» Work order
Which lines in the records below contain the word "sorting"? Copy each one.

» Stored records
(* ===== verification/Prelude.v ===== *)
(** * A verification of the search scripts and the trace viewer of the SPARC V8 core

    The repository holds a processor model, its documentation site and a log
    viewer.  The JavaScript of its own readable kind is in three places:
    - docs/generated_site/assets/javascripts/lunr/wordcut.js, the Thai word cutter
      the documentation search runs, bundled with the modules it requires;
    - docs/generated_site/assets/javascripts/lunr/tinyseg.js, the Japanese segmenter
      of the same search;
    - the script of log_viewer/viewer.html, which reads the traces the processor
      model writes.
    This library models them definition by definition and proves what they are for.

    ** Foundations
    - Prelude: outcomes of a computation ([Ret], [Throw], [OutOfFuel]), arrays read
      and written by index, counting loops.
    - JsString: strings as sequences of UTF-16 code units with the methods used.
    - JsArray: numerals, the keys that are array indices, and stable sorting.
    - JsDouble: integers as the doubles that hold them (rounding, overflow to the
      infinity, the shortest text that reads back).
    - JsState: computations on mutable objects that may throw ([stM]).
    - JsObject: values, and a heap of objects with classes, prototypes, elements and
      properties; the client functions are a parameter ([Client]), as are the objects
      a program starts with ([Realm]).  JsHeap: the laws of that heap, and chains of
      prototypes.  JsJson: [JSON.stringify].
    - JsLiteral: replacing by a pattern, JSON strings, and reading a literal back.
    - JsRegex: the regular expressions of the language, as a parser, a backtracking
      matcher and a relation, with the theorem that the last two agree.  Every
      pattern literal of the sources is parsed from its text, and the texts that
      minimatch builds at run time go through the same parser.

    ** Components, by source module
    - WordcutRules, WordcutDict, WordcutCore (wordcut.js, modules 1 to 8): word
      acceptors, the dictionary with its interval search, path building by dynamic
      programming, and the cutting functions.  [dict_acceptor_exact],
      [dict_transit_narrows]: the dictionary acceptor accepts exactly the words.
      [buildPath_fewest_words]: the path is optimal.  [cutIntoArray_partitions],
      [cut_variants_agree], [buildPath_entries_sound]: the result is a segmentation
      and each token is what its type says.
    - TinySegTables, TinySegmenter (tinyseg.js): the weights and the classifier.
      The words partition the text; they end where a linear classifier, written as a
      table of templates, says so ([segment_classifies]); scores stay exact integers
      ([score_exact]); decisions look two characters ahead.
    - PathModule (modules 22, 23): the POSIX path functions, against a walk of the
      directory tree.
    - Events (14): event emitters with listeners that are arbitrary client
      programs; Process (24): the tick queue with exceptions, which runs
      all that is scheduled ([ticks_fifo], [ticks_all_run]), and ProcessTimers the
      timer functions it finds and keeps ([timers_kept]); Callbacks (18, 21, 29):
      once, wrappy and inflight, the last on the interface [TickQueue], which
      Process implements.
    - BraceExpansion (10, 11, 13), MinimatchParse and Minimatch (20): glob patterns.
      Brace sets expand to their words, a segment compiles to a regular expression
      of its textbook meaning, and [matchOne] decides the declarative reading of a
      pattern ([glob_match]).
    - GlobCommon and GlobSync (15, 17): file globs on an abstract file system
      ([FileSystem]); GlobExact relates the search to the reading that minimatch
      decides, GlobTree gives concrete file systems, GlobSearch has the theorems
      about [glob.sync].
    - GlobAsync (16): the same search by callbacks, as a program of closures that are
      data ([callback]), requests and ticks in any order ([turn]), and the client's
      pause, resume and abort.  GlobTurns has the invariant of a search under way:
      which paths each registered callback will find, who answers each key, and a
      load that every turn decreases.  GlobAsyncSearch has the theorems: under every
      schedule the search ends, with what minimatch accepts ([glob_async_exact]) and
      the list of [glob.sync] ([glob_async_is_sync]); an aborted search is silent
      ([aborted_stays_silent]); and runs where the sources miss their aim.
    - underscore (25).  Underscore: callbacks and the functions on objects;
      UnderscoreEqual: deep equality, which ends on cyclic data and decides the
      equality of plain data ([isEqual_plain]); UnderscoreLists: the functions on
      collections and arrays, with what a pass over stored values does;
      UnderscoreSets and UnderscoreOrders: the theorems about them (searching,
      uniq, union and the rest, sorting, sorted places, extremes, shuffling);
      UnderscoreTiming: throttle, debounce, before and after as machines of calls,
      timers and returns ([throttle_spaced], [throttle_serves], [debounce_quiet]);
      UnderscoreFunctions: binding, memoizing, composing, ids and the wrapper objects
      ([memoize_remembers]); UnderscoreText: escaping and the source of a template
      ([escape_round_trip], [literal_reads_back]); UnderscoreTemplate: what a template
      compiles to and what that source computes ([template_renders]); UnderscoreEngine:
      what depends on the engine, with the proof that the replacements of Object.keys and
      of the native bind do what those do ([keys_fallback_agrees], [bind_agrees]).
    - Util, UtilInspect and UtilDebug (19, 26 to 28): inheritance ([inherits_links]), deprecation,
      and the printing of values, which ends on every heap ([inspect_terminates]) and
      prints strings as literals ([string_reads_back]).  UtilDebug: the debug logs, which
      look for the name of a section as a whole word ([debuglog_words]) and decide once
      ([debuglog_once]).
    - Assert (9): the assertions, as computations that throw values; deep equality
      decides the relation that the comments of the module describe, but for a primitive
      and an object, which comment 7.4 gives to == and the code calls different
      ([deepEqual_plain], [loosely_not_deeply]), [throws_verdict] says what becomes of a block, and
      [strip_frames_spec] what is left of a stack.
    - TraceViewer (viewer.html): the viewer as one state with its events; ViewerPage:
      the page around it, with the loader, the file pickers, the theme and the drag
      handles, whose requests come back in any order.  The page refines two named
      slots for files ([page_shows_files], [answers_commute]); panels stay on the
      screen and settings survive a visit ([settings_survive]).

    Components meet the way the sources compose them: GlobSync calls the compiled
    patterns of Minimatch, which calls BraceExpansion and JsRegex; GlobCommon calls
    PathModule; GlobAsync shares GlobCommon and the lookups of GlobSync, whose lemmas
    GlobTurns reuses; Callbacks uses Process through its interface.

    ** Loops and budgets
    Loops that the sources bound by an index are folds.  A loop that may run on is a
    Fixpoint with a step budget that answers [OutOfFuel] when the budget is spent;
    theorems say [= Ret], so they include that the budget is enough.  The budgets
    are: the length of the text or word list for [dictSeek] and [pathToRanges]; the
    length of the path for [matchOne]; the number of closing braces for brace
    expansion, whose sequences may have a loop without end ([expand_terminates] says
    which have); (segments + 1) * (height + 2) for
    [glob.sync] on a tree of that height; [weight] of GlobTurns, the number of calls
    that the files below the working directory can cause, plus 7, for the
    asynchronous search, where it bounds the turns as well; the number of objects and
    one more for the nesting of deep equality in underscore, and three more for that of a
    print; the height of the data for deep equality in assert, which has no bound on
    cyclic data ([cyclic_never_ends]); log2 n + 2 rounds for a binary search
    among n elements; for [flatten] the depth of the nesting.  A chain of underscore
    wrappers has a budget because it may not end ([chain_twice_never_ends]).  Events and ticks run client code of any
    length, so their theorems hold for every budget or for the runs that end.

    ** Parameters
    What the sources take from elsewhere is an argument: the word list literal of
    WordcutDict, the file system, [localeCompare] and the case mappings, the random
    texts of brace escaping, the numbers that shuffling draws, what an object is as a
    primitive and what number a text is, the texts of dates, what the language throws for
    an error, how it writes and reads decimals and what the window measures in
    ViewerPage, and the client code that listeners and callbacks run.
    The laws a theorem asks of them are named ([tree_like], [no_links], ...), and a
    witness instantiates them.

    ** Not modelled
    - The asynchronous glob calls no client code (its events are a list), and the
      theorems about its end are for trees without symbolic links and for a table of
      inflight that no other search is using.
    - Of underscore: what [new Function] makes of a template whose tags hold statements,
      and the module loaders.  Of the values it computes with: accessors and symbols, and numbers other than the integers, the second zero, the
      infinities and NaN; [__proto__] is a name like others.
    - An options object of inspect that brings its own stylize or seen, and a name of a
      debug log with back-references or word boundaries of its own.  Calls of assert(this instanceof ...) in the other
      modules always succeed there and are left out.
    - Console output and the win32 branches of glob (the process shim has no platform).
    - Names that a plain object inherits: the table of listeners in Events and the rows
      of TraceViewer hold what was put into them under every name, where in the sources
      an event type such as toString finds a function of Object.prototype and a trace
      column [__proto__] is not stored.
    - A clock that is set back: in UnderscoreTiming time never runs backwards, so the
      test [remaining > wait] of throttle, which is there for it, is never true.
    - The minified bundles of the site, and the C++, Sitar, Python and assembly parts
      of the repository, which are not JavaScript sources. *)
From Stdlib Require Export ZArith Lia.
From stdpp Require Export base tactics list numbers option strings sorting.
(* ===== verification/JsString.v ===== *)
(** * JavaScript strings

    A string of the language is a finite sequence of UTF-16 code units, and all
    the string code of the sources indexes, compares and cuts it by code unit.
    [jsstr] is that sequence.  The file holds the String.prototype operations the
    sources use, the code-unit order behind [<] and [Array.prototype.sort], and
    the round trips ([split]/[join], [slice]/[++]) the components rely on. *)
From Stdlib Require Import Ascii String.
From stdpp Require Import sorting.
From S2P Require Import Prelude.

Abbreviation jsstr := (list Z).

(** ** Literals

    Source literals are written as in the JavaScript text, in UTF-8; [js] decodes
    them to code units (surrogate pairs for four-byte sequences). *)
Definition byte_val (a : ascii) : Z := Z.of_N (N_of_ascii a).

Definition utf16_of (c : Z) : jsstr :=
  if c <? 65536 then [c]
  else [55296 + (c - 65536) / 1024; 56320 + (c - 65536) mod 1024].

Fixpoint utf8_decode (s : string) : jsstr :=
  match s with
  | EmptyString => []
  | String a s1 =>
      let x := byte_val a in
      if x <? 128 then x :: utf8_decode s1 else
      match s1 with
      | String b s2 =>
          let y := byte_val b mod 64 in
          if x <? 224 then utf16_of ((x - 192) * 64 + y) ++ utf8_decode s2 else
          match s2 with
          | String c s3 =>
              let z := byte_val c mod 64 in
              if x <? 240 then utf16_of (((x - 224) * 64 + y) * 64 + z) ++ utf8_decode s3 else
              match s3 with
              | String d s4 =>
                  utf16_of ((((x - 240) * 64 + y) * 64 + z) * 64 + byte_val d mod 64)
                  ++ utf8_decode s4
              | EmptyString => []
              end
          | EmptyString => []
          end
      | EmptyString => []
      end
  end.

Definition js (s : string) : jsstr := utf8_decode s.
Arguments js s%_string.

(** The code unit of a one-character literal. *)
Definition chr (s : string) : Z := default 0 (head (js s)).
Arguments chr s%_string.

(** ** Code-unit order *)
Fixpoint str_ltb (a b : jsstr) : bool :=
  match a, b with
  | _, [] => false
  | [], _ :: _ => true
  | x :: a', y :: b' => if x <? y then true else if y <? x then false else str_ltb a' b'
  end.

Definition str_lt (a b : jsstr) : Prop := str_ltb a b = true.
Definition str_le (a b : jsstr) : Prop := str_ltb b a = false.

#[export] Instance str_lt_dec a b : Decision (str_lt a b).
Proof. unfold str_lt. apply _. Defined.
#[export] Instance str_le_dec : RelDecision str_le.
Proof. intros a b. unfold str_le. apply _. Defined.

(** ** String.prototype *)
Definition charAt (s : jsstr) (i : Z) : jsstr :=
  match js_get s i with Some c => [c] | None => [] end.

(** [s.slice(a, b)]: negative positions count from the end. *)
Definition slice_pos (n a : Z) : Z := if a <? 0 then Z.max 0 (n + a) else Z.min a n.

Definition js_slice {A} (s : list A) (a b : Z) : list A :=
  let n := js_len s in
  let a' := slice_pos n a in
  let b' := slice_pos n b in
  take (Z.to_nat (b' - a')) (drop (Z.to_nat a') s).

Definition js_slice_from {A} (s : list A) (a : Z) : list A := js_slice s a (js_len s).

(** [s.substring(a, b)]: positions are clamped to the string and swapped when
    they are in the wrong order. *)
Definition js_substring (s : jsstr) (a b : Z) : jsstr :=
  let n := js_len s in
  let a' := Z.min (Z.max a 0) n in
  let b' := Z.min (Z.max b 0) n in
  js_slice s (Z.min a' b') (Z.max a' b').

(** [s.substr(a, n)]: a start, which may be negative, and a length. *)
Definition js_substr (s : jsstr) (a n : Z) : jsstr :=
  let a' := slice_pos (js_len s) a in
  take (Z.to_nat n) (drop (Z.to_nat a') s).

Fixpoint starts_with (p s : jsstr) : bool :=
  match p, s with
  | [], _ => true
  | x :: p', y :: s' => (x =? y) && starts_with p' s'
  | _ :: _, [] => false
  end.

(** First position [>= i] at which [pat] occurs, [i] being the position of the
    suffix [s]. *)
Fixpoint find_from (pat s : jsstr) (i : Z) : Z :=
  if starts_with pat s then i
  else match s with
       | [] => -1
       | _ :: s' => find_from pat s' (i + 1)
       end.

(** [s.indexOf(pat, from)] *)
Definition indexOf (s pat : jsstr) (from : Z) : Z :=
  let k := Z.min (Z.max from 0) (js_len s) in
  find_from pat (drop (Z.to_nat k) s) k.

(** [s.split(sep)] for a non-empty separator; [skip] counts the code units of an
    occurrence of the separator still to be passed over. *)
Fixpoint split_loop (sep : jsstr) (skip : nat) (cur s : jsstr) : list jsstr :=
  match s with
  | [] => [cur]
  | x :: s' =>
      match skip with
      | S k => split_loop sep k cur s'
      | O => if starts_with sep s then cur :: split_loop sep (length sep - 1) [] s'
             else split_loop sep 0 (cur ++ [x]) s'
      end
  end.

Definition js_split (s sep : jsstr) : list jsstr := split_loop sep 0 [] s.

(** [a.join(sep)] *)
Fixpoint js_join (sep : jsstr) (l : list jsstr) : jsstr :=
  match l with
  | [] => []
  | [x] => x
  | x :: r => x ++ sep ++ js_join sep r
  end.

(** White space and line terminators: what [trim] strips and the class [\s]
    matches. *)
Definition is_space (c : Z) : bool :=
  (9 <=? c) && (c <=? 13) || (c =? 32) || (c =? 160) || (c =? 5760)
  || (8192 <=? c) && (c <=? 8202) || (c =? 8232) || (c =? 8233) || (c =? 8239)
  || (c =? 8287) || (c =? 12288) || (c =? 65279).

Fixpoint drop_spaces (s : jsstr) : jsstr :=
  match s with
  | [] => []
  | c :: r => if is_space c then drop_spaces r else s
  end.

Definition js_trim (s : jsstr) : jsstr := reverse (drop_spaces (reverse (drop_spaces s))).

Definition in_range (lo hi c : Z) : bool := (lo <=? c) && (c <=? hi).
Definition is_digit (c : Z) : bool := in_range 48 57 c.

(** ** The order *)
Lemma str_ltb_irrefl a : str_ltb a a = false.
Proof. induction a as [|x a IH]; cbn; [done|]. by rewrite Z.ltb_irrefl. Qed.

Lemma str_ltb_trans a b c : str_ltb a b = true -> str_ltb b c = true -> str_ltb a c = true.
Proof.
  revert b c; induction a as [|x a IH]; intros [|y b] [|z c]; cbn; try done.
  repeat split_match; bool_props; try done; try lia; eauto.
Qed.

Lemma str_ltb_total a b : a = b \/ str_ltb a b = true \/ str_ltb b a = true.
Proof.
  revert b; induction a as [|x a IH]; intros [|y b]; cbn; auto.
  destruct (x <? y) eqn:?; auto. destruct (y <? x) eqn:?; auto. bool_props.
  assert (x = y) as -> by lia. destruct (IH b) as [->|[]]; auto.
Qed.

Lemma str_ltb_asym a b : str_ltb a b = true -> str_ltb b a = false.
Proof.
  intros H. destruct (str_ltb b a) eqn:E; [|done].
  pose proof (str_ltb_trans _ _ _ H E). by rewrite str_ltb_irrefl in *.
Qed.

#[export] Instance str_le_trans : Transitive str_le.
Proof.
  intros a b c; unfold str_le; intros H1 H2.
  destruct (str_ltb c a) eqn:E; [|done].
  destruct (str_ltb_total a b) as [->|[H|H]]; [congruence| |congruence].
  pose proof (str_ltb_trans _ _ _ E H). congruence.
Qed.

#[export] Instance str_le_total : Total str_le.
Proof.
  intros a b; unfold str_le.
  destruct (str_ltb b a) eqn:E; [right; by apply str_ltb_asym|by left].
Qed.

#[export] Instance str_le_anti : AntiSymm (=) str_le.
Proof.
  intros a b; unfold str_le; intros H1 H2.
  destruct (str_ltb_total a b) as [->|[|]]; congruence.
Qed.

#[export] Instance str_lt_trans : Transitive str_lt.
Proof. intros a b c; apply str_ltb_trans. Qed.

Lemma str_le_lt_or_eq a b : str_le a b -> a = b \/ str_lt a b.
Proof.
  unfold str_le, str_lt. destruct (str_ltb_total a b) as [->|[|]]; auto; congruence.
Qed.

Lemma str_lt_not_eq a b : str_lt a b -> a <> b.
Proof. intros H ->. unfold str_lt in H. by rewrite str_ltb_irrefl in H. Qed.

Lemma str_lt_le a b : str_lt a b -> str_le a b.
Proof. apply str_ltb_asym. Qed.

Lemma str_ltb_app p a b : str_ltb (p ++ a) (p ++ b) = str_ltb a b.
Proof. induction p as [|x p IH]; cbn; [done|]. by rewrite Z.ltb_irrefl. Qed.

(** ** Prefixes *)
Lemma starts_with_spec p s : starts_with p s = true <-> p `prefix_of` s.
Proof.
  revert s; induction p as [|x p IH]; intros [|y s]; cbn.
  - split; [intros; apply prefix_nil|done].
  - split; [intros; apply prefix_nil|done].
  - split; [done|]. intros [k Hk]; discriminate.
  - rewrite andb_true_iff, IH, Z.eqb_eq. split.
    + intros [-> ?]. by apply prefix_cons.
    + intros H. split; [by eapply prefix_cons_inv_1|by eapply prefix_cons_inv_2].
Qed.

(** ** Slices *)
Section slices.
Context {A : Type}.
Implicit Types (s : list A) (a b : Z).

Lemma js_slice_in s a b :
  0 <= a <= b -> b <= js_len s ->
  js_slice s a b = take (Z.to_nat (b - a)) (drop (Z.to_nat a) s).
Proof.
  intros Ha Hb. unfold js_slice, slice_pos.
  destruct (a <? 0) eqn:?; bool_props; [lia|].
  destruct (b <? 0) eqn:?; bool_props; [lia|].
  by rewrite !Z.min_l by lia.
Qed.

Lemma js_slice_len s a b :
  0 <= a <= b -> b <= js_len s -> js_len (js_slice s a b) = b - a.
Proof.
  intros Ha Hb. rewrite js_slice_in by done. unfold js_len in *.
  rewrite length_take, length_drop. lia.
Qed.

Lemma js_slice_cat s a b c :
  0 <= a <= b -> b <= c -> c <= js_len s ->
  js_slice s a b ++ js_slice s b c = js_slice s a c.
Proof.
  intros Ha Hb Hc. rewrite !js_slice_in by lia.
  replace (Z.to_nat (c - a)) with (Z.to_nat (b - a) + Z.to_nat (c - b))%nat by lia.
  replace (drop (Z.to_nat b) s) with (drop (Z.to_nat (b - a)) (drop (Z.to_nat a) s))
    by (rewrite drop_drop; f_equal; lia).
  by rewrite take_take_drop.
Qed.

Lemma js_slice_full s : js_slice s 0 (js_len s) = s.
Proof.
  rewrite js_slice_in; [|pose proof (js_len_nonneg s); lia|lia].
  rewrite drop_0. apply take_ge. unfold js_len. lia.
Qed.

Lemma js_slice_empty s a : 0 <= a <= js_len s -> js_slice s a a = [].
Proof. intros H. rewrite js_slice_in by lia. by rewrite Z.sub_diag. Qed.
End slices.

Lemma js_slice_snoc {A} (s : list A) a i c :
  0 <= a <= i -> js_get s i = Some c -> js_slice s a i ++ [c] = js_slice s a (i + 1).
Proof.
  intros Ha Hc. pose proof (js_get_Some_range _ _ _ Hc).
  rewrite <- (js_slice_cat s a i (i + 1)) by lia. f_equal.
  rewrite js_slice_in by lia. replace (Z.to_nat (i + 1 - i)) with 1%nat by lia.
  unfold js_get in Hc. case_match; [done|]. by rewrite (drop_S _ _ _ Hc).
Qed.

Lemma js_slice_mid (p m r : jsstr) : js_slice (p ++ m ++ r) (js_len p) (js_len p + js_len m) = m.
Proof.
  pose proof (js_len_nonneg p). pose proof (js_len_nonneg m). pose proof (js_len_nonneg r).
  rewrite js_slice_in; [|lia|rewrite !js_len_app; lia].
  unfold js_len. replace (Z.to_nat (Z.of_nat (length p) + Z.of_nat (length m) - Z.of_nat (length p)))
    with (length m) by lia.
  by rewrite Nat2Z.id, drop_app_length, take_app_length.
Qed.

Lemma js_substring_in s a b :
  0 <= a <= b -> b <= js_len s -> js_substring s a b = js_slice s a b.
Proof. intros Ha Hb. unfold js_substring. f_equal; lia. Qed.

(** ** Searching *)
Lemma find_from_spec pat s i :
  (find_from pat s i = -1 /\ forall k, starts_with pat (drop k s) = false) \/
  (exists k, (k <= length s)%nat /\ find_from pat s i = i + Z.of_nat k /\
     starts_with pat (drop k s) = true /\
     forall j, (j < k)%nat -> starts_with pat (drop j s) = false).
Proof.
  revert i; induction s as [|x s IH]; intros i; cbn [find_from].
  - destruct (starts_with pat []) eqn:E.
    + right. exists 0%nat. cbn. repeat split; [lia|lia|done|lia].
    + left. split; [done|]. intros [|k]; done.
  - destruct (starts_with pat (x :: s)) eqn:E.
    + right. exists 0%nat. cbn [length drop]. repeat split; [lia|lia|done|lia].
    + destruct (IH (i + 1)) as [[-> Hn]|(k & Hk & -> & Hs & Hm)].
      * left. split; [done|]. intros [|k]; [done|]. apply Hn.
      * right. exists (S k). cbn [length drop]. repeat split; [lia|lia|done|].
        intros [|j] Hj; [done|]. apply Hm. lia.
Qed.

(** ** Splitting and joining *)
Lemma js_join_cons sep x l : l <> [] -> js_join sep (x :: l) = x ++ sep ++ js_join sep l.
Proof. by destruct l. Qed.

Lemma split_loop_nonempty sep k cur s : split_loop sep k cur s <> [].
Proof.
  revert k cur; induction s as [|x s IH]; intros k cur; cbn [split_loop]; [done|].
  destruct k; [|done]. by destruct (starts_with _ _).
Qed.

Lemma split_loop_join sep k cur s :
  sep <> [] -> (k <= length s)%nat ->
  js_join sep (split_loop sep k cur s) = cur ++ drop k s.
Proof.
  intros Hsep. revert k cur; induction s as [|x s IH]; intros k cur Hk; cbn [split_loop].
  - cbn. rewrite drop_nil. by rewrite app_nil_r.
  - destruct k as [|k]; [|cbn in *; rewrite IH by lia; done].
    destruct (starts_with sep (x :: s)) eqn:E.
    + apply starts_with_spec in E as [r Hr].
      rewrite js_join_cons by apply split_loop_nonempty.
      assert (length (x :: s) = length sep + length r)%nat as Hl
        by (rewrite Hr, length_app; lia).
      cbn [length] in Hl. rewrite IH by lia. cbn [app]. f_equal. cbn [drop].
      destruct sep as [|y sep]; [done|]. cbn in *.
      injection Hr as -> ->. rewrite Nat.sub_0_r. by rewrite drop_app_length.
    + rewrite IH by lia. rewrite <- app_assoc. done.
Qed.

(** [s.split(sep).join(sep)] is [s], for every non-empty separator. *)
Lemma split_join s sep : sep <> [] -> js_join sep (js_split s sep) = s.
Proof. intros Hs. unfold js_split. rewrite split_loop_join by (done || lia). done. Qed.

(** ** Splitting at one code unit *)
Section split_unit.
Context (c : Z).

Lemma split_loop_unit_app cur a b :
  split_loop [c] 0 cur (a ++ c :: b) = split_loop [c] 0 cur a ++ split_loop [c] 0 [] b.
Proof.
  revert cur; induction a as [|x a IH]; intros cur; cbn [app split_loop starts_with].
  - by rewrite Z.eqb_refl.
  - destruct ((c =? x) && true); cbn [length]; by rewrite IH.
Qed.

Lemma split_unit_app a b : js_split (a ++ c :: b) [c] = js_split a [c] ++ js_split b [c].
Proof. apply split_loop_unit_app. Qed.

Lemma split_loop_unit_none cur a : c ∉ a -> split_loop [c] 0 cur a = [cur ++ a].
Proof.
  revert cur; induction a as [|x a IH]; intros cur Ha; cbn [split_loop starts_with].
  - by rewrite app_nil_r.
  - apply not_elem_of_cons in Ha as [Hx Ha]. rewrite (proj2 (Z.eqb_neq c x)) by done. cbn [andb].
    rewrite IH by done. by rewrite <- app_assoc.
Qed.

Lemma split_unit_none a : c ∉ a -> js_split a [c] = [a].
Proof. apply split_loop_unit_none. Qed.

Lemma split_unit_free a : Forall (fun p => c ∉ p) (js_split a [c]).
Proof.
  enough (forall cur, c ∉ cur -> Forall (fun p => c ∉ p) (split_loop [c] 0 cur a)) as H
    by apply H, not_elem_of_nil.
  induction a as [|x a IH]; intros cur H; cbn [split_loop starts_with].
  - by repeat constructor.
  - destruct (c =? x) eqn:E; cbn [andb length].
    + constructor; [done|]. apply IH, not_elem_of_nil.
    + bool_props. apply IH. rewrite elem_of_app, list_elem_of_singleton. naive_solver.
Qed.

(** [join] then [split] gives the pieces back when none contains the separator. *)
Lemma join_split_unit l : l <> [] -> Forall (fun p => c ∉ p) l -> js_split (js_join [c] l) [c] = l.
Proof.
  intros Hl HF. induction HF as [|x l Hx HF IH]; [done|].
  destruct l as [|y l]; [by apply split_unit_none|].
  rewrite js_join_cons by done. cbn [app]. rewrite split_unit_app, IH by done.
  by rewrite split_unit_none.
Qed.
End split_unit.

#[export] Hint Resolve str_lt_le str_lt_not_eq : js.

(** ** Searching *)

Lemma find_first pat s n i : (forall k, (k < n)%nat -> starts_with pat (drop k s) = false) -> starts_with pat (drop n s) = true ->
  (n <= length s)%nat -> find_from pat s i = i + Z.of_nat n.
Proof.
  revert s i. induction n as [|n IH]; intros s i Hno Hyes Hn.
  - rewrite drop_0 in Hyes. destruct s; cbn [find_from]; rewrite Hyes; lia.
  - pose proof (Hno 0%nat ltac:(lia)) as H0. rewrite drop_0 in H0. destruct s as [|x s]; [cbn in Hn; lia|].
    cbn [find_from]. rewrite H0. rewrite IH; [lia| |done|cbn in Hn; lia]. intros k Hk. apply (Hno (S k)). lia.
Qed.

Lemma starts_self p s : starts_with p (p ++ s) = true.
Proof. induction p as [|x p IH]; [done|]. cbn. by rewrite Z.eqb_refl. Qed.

» Exercise answer
    - JsArray: numerals, the keys that are array indices, and stable sorting.
      uniq, union and the rest, sorting, sorted places, extremes, shuffling);
From stdpp Require Export base tactics list numbers option strings sorting.
From stdpp Require Import sorting.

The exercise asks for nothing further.